My uncle Larry would have had a good chuckle. Not to trivialize the move, but because it is just another proof of the grand absurdity of trying to time, predict, and otherwise read the bones on the future. The best you can do is figure the downside and upside of a trade based on current information and have a clear, healthy respect for the fact that probability serves merely as an imperfect, degree-of-belief kind of measure.
The impact in FX was devastating for a lot of brokers on a global scale and it spells serious trouble for Swiss economic competitiveness. Frankly, broader credit indices didn’t care much. Switzerland is a AAA credit and as such it is a little silly to buy CDS on it. Various European (non-Swiss) households pay CHF denominated mortgages, which caused Hungarian and Polish CDS to widen. But from a global credit perspective, this was not epic.
What this de-peg signaled is that the Swiss aren’t going to be dragged into effectively hyper-QE just to keep up with the ECB’s bond buying. And this just strengthens an interesting credit divergence shaping up. Check it out:
In fact, the explanation for this divergence between European, NA, and Japanese IG is multi-layered. Bund yields and other reference debt in Europe are at historic lows, and this in turn drives European high grade cash bond yields down based on spread compression. The implicit arbitrage between cash and synthetic is pulling iTraxx Europe tighter.
This spread compression driver is overlaid on a European market already pricing in a deeper economic slowdown than is currently the case in Japanese and North American credit. “Slowdown” in this context is reflected not only in poor growth but also deepening disinflation.
But there is something else: the ECB is clearly the price-insensitive buyer to front-run and this is perfect—perhaps the only feasible time—for the SNB to off-load the EUR assets they bought to support the peg. This completely unexpected move sure looks like a confirmation of Draghi’s green light to engage in a proper-size QE.

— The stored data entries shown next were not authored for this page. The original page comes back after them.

Lemma fold_erase {A} (step : list ApplicationEntry * nat → A → list ApplicationEntry * nat) l st :
  (∀ st x, doc_erase <$> (step st x).1 = doc_erase <$> st.1) →
  doc_erase <$> (foldl step st l).1 = doc_erase <$> st.1.
Proof.
  intros H. revert st. induction l as [|x l IH]; intros st; [done|]. simpl. by rewrite IH, H.
Qed.

(** Probing only fills documents in. *)
Lemma Probe_erase {GU : GoUnicode} {rt : GoRuntime} webs sched apps :
  doc_erase <$> (Swagger.Probe webs sched apps).1.1 = doc_erase <$> apps.
Proof.
  unfold Swagger.Probe. destruct (Nat.eqb _ 0); [done|].
  destruct (fill_results apps _) as [apps' hits] eqn:E. simpl.
  change apps' with (apps', hits).1. rewrite <- E. unfold fill_results.
  rewrite fold_erase; [done|]. intros st [i bySvc]. unfold fill_app. by rewrite fold_erase by apply fill_service_erase.
Qed.

Lemma overlaid_declared a b : overlaid a b → declared_part b = declared_part a.
Proof.
  intros (H & _). symmetry. exact (f_equal declared_part H).
Qed.

Definition has_source (app : ApplicationEntry) : bool :=
  match app_DeploymentSource app with Some _ => true | None => false end.

Lemma overlaid_declared_list l l' : Forall2 overlaid l l' → declared_part <$> l' = declared_part <$> l.
Proof.
  induction 1 as [|a b l l' Hab _ IH]; [done|]. rewrite !fmap_cons, IH. f_equal. by apply overlaid_declared.
Qed.

(** A count of declared facts is the same before and after the passes. *)
Lemma count_declared (p : ApplicationEntry → bool) l l' :
  (∀ a, p (declared_part a) = p a) → declared_part <$> l = declared_part <$> l' → count p l = count p l'.
Proof.
  intros Hp. unfold count. intros E. f_equal. revert l' E.
  induction l as [|a l IH]; intros [|b l']; [done..|]. rewrite !fmap_cons. intros E.
  pose proof (f_equal tail E) as Hl. apply (f_equal head), (inj Some) in E as Hab. cbn [tail] in Hl.
  assert (p a = p b) as Eab by (by rewrite <- (Hp a), <- (Hp b), Hab).
  specialize (IH l' Hl). destruct (p a) eqn:Ea.
  - rewrite !filter_cons_True by congruence. simpl. by rewrite IH.
  - by rewrite !filter_cons_False by congruence.
Qed.

Lemma stats_fold l st :
  foldl stats_step st l =
  mkCatalogStats (stats_TotalApplications st)
    (stats_CapabilityOwnedApplications st + count (λ a, nonempty (app_CapabilityID a)) l)
    (stats_ApplicationsWithDocs st + count applicationHasDocs l)
    (stats_ApplicationsWithDeploySource st + count has_source l)
    (stats_TotalDependencies st) (stats_CollectionDurationMs st).
Proof.
  assert (∀ (p : ApplicationEntry → bool) x l, count p (x :: l) = (if p x then 1 else 0) + count p l)%Z as Hc.
  { intros p x l'. unfold count. destruct (p x) eqn:E.
    - rewrite filter_cons_True by done. simpl. lia.
    - rewrite filter_cons_False by congruence. done. }
  revert st. induction l as [|a l IH]; intros st; simpl.
  - destruct st. unfold count. simpl. f_equal; lia.
  - rewrite IH, !Hc. unfold stats_step, has_source. simpl. f_equal; [lia|lia|].
    destruct (app_DeploymentSource a); lia.
Qed.

Lemma capability_index_lookup l ns :
  NoDup (nse_Name <$> l) → ns ∈ l → capability_index l !! nse_Name ns = Some (nse_CapabilityID ns).
Proof.
  intros Hnd Hin. change (capability_index l) with
    (index_by (λ n, Some (nse_Name n, nse_CapabilityID n)) l).
  apply (index_by_lookup _ _ ns); [done..|]. intros y w Hy [= E <-]. f_equal.
  by eapply NoDup_fmap_inj.
Qed.

Lemma probe_pass_erase {GU : GoUnicode} {rt : GoRuntime} prober env apps :
  doc_erase <$> (probe_pass prober env apps).1 = doc_erase <$> apps.
Proof.
  destruct prober as [p|]; [|done]. simpl. unfold counted_Probe.
  pose proof (Probe_erase (ce_webs env) (ce_sched env) apps) as H.
  by destruct (Swagger.Probe _ _ _) as [[? ?] ?].
Qed.

Lemma erase_declared (l l' : list ApplicationEntry) : doc_erase <$> l = doc_erase <$> l' → declared_part <$> l = declared_part <$> l'.
Proof.
  intros H. pose proof (f_equal (fmap (λ a, app_set_overlay a [] [] EmptyString f64_zero f64_zero)) H) as E.
  by rewrite <- !list_fmap_compose in E.
Qed.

I could be wrong, of course. But I hold a firm belief that the world really is not an absurd blend of people doing inconsistent things. The Fed is tightening. Asia is in for a big slowdown given the debt bubble China will have to work through over the next few years. So it looks like traders are positioning for a melt-up in Europe by buying high-grade corporate debt. The pragmatic Swiss are, for whatever reason, de-risking.